*** Block opens ***

(** Under 'proD' with an active human and a free lock, the conflict is
    resolved by skipping: the lock, which could be had, is never requested. *)
Lemma prod_conflict_never_takes_lock :
  get_project_mode Demo.prod_active = "proD"
  /\ fst (check_path_conflicts Demo.prod_active "/proj/b.py") = true
  /\ fst (acquire_file_lock Demo.prod_active "/proj/b.py" 5) = true
  /\ fst (check_and_resolve Demo.prod_active "/proj/b.py") = SKIPPED
  /\ fs (snd (check_and_resolve Demo.prod_active "/proj/b.py"))
       !! get_lock_file_path "/proj/b.py" = None.
Proof. vm_compute. repeat split. Qed.

Lemma conflict_resolution_by_mode_witness :
  fst (check_path_conflicts Demo.prod_active "/proj/b.py") = true
  /\ fst (check_and_resolve Demo.prod_active "/proj/b.py") = SKIPPED
  /\ fs (snd (check_and_resolve Demo.prod_active "/proj/b.py")) = fs Demo.prod_active.
Proof.
  assert (Hc : fst (check_path_conflicts Demo.prod_active "/proj/b.py") = true)
    by (vm_compute; reflexivity).
  assert (Hm : get_project_mode Demo.prod_active <> "devP") by (vm_compute; discriminate).
  destruct (conflict_resolution_by_mode Demo.prod_active "/proj/b.py" Hc) as [Hother _].
  destruct (Hother Hm) as (Ho & Hfs & _).
  split; [exact Hc | split; [exact Ho | exact Hfs]].
Defined.

(** With the mode source missing and the human active the monitor goes
    ahead, where under 'proD' with the same activity it holds back. *)
Lemma missing_mode_is_not_proD :
  get_project_mod_config Demo.unset_active = None
  /\ is_user_active Demo.unset_active = true
  /\ should_execute_evolution Demo.unset_active = true
  /\ get_project_mode Demo.prod_active = "proD"
  /\ is_user_active Demo.prod_active = true
  /\ should_execute_evolution Demo.prod_active = false.
Proof. vm_compute. repeat split. Qed.

(** A tracked file that cannot be opened is in the changed set. *)
Lemma unreadable_file_reported_changed :
  calculate_file_hash Demo.a_unreadable "/proj/a.py" = None
  /\ project_files_hash_cache Demo.a_unreadable !! "/proj/a.py"
     = Some (Some (MD5.hexdigest "print(1)"))
  /\ fst (check_project_files_changes Demo.a_unreadable) = ["/proj/a.py"].
Proof. vm_compute. repeat split. Qed.

Lemma unreadable_tracked_file_witness :
  "/proj/a.py" ∈ scan_project_files Demo.a_unreadable
  /\ calculate_file_hash Demo.a_unreadable "/proj/a.py" = None
  /\ project_files_hash_cache Demo.a_unreadable !! "/proj/a.py"
     = Some (Some (MD5.hexdigest "print(1)"))
  /\ "/proj/a.py" ∈ fst (check_project_files_changes Demo.a_unreadable)
  /\ project_files_hash_cache (snd (check_project_files_changes Demo.a_unreadable))
       !! "/proj/a.py" = Some None.
Proof.
  assert (Hin : "/proj/a.py" ∈ scan_project_files Demo.a_unreadable).
  { replace (scan_project_files Demo.a_unreadable) with ["/proj/a.py"]
      by (vm_compute; reflexivity).
    constructor. }
  assert (Hh : calculate_file_hash Demo.a_unreadable "/proj/a.py" = None)
    by (vm_compute; reflexivity).
  assert (Hc : project_files_hash_cache Demo.a_unreadable !! "/proj/a.py"
               = Some (Some (MD5.hexdigest "print(1)"))) by (vm_compute; reflexivity).
  destruct (unreadable_tracked_file Demo.a_unreadable "/proj/a.py" _ Hin Hh Hc)
    as (Hiff & Hcache & _).
  split; [exact Hin | split; [exact Hh | split; [exact Hc | split; [|exact Hcache]]]].
  apply Hiff. split; [discriminate | vm_compute; discriminate].
Defined.

Lemma stale_lock_is_healed_witness :
  fs Demo.c_stale !! get_lock_file_path "/proj/c.py"
    = Some (File (Some "锁定时间: 2023-12-31T23:53:20") (Demo.t0 - 400000))
  /\ fst (acquire_file_lock Demo.c_stale "/proj/c.py" 5) = true
  /\ fs (snd (acquire_file_lock Demo.c_stale "/proj/c.py" 5)) !! get_lock_file_path "/proj/c.py"
     = Some (File (Some (lock_note (sleep 100 Demo.c_stale))) (Demo.t0 + 100)).
Proof.
  assert (Hf : fs Demo.c_stale !! get_lock_file_path "/proj/c.py"
               = Some (File (Some "锁定时间: 2023-12-31T23:53:20") (Demo.t0 - 400000)))
    by (vm_compute; reflexivity).
  assert (Ht : 1 <= 5) by lia.
  assert (Hs : now Demo.c_stale
               - f_mtime (File (Some "锁定时间: 2023-12-31T23:53:20") (Demo.t0 - 400000))
               > 300000) by (vm_compute; reflexivity).
  destruct (stale_lock_is_healed Demo.c_stale "/proj/c.py" 5 _ Ht Hf Hs) as [E Hnew].
  split; [exact Hf | split; [now rewrite E | exact Hnew]].
Defined.

(** The ledger has its header and one entry; the next enqueue writes the
    header again. *)
Lemma header_written_again :
  ledger_data Demo.d_listed = Some Demo.d_ledger
  /\ startswith todo_header Demo.d_ledger = true
  /\ ledger_data (add_files_to_todo Demo.d_listed ["/proj/e.py"])
     = Some (Demo.d_ledger ++ todo_header ++ "/proj/e.py|LOW|2024-01-01T00:01:00" ++ LF).
Proof. vm_compute. repeat split. Qed.

Lemma enqueue_appends_block_witness :
  ledger_data Demo.d_listed = Some Demo.d_ledger
  /\ ledger_data (add_files_to_todo Demo.d_listed ["/proj/d.py"; "/proj/e.py"])
     = Some (Demo.d_ledger ++ todo_header ++ "/proj/e.py|LOW|2024-01-01T00:01:00" ++ LF)
  /\ fst (fst (todo_loop (existing_files_of (universal_newlines Demo.d_ledger))
                 ["/proj/d.py"; "/proj/e.py"] Demo.d_listed))
     = ["/proj/e.py|LOW|2024-01-01T00:01:00"].
Proof.
  assert (Hold : ledger_data Demo.d_listed = Some Demo.d_ledger) by (vm_compute; reflexivity).
  destruct (enqueue_appends_block Demo.d_listed ["/proj/d.py"; "/proj/e.py"] _ Hold)
    as (E & _ & _ & _ & Hother).
  split; [exact Hold|]. split; [rewrite E; vm_compute; reflexivity|].
  rewrite Hother; [vm_compute; reflexivity | vm_compute; discriminate].
Defined.

(** A sentinel that holds no text yet: the lock query says locked. *)
Lemma blank_sentinel_query_says_locked :
  fs Demo.c_blank !! get_lock_file_path "/proj/c.py" = Some (File (Some "") (Demo.t0 - 1))
  /\ is_file_locked Demo.c_blank "/proj/c.py" = (true, Some "").
Proof. vm_compute. repeat split. Qed.

Lemma blank_or_unreadable_sentinel_witness :
  fs Demo.c_blank !! get_lock_file_path "/proj/c.py" = Some (File (Some "") (Demo.t0 - 1))
  /\ check_path_conflicts Demo.c_blank "/proj/c.py"
     = check_path_conflicts (unlink (get_lock_file_path "/proj/c.py") Demo.c_blank) "/proj/c.py".
Proof.
  assert (Hf : fs Demo.c_blank !! get_lock_file_path "/proj/c.py"
               = Some (File (Some "") (Demo.t0 - 1))) by (vm_compute; reflexivity).
  destruct (blank_or_unreadable_sentinel Demo.c_blank "/proj/c.py" _ Hf) as [_ E].
  - vm_compute. reflexivity.
  - split; [exact Hf | exact E].
Defined.

(** C5.  The project file [/proj/a|b.py] is enqueued in one cycle and, a minute
    later, in the next.  The reader of the ledger takes the text before the
    first separator, [/proj/a], for the path of the line written first, so the
    enqueued path is not found and a second line is written for it. *)
Theorem separator_path_enqueued_twice :
  let w1 := add_files_to_todo Demo.bar_world [Demo.bar_file] in
  let w2 := add_files_to_todo (sleep 60000 w1) [Demo.bar_file] in
  ledger_data w1 = Some (todo_header ++ "/proj/a|b.py|HIGH|2024-01-01T00:00:00" ++ LF)
  /\ elements (existing_files_of (todo_header ++ "/proj/a|b.py|HIGH|2024-01-01T00:00:00" ++ LF))
     = ["/proj/a"]
  /\ ledger_data w2 =
     Some (todo_header ++ "/proj/a|b.py|HIGH|2024-01-01T00:00:00" ++ LF
           ++ todo_header ++ "/proj/a|b.py|HIGH|2024-01-01T00:01:00" ++ LF).
Proof. vm_compute. repeat split. Qed.

(** A path without the separator, enqueued in two cycles, is listed once. *)
Example plain_path_enqueued_once :
  let w1 := add_files_to_todo Demo.bar_world ["/proj/c.py"] in
  let w2 := add_files_to_todo (sleep 60000 w1) ["/proj/c.py"] in
  ledger_data w1 = Some (todo_header ++ "/proj/c.py|HIGH|2024-01-01T00:00:00" ++ LF)
  /\ ledger_data w2 = ledger_data w1.
Proof. vm_compute. repeat split. Qed.

(** C8.  A cycle with two changed files under 'devP': [a.py] lacks its header
    and is repaired, [b.py] cannot be opened and stays non-compliant.  One of
    two checked files was updated, so the whole candidate list goes to the
    ledger: the repaired [a.py] is enqueued along with [b.py]. *)
Theorem repaired_file_is_enqueued :
  let w' := run_monitor_cycle Demo.two_changed in
  fst (cycle_candidates Demo.two_changed) = ["/proj/a.py"; "/proj/b.py"]
  /\ fst (process_files_for_compliance (snd (cycle_candidates Demo.two_changed))
                                        ["/proj/a.py"; "/proj/b.py"]) = (2%nat, 1%nat)
  /\ is_compliant (check_file_compliance Demo.two_changed "/proj/a.py") = false
  /\ is_compliant (check_file_compliance w' "/proj/a.py") = true
  /\ is_compliant (check_file_compliance w' "/proj/b.py") = false
  /\ ledger_data w' =
     Some (todo_header ++ "/proj/a.py|HIGH|2024-01-01T00:00:00" ++ LF
           ++ "/proj/b.py|HIGH|2024-01-01T00:00:00" ++ LF).
Proof. vm_compute. repeat split. Qed.

(** A rule file changed and no project file did: everything is rechecked. *)
Lemma candidates_escalate_witness :
  fst (check_rule_files_changes Demo.rule_changed) = [Demo.rule_file_path]
  /\ fst (check_project_files_changes Demo.rule_changed) = []
  /\ fst (cycle_candidates Demo.rule_changed) = scan_project_files Demo.rule_changed
  /\ length (scan_project_files Demo.rule_changed) = 3%nat.
Proof.
  destruct (candidates_escalate_on_rule_change Demo.rule_changed) as (Hrule & _ & _).
  split; [vm_compute; reflexivity|]. split; [vm_compute; reflexivity|].
  split; [apply Hrule; vm_compute; discriminate | vm_compute; reflexivity].
Defined.

(** ** The library stand-ins on known values *)

Example md5_rfc1321_empty : MD5.hexdigest "" = "d41d8cd98f00b204e9800998ecf8427e".
Proof. vm_compute. reflexivity. Qed.

Example md5_rfc1321_abc : MD5.hexdigest "abc" = "900150983cd24fb0d6963f7d28e17f72".
Proof. vm_compute. reflexivity. Qed.

Example md5_rfc1321_message_digest :
  MD5.hexdigest "message digest" = "f96b697d7cb7938d525a2f31aaf161d0".
Proof. vm_compute. reflexivity. Qed.

Example md5_two_blocks :
  MD5.hexdigest "xxxxxxxxxxxxxxxxxxxxxxxxxxxxxxxxxxxxxxxxxxxxxxxxxxxxxxxxxxxxxxxxxxxxxx"
  = "7d56c0f83fd1e320d60ea2f13dfdeedd".
Proof. vm_compute. reflexivity. Qed.

Example lock_file_of_b :
  get_lock_file_path "/proj/b.py" = "/proj/.trae/.locks/852176b2d6ea4fc7ab3ddbfcd5687446.lock".
Proof. vm_compute. reflexivity. Qed.

Example iso_new_year : PosixUtc.iso 1704067200000 = "2024-01-01T00:00:00".
Proof. vm_compute. reflexivity. Qed.

Example iso_leap_day : PosixUtc.iso 1709210096250 = "2024-02-29T12:34:56.250000".
Proof. vm_compute. reflexivity. Qed.

Example strip_unicode_space :
  strip (LF ++ " 　/proj/a.py　 " ++ CR ++ LF) = "/proj/a.py".
Proof. vm_compute. reflexivity. Qed.

Example ledger_key_of_entry :
  ledger_key ("/proj/d.py|HIGH|2024-01-01T00:00:00" ++ LF) = Some "/proj/d.py"
  /\ ledger_key todo_header = None
  /\ ledger_key LF = None.
Proof. vm_compute. repeat split. Qed.

Example splitlines_mixed :
  splitlines ("a" ++ LF ++ "b" ++ CR ++ LF ++ LF ++ "c" ++ CR) = ["a"; "b"; ""; "c"].
Proof. vm_compute. reflexivity. Qed.

Example suffixes :
  path_suffix "/proj/b.py" = ".py" /\ path_suffix "/proj/.bashrc" = ""
  /\ path_suffix "/proj/a.tar.gz" = ".gz" /\ path_name "/proj/x/y.txt" = "y.txt".
Proof. vm_compute. repeat split. Qed.

(** Scenario D: the listed path is not enqueued again. *)
Example scenario_D :
  add_files_to_todo Demo.d_listed ["/proj/d.py"] = Demo.d_listed.
Proof.
  apply (enqueue_known_path Demo.d_listed "/proj/d.py" Demo.d_ledger).
  - vm_compute. reflexivity.
  - apply (bool_decide_unpack
             ("/proj/d.py" ∈ existing_files_of (universal_newlines Demo.d_ledger))).
    vm_compute. exact I.
Qed.

(** A call running alone on the stale sentinel of scenario C returns true,
    and on a sentinel one second old it gives up when the 5 s are over. *)
Example alone_on_stale :
  Race.at_ (Race.callerA (Race.alone 100 5000
     (Race.initial 400000 (Some (Race.Sentinel None 0))))) = Race.Returned true.
Proof. vm_compute. reflexivity. Qed.

Example alone_on_fresh :
  let s := Race.alone 1000 5000 (Race.initial 400000 (Some (Race.Sentinel None 399000))) in
  Race.at_ (Race.callerA s) = Race.Returned false /\ Race.clock s = 405000.
Proof. vm_compute. repeat split. Qed.

(** ** The further properties on concrete states *)

Lemma acquire_file_lock_bounded_witness :
  now (snd (acquire_file_lock Demo.c_stale "/proj/c.py" 5)) < Demo.t0 + 5100
  /\ conflict_log (snd (acquire_file_lock Demo.c_stale "/proj/c.py" 5)) = []
  /\ fs (snd (acquire_file_lock Demo.c_stale "/proj/c.py" 5)) !! "/proj/c.py"
     = Some (Demo.source "print(1)").
Proof.
  destruct (acquire_file_lock_bounded Demo.c_stale "/proj/c.py" 5)
    as ((_ & Hn) & _ & _ & _ & Hl & Hfs); [lia|].
  split; [exact Hn | split; [exact Hl|]].
  rewrite Hfs; [vm_compute; reflexivity | vm_compute; discriminate].
Defined.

*** Block closes ***

For the string "Lemma", go line by line through the material and copy every line that has it.

THE ANSWER
Lemma prod_conflict_never_takes_lock :
Lemma conflict_resolution_by_mode_witness :
Lemma missing_mode_is_not_proD :
Lemma unreadable_file_reported_changed :
Lemma unreadable_tracked_file_witness :
Lemma stale_lock_is_healed_witness :
Lemma header_written_again :
Lemma enqueue_appends_block_witness :
Lemma blank_sentinel_query_says_locked :
Lemma blank_or_unreadable_sentinel_witness :
Lemma candidates_escalate_witness :
Lemma acquire_file_lock_bounded_witness :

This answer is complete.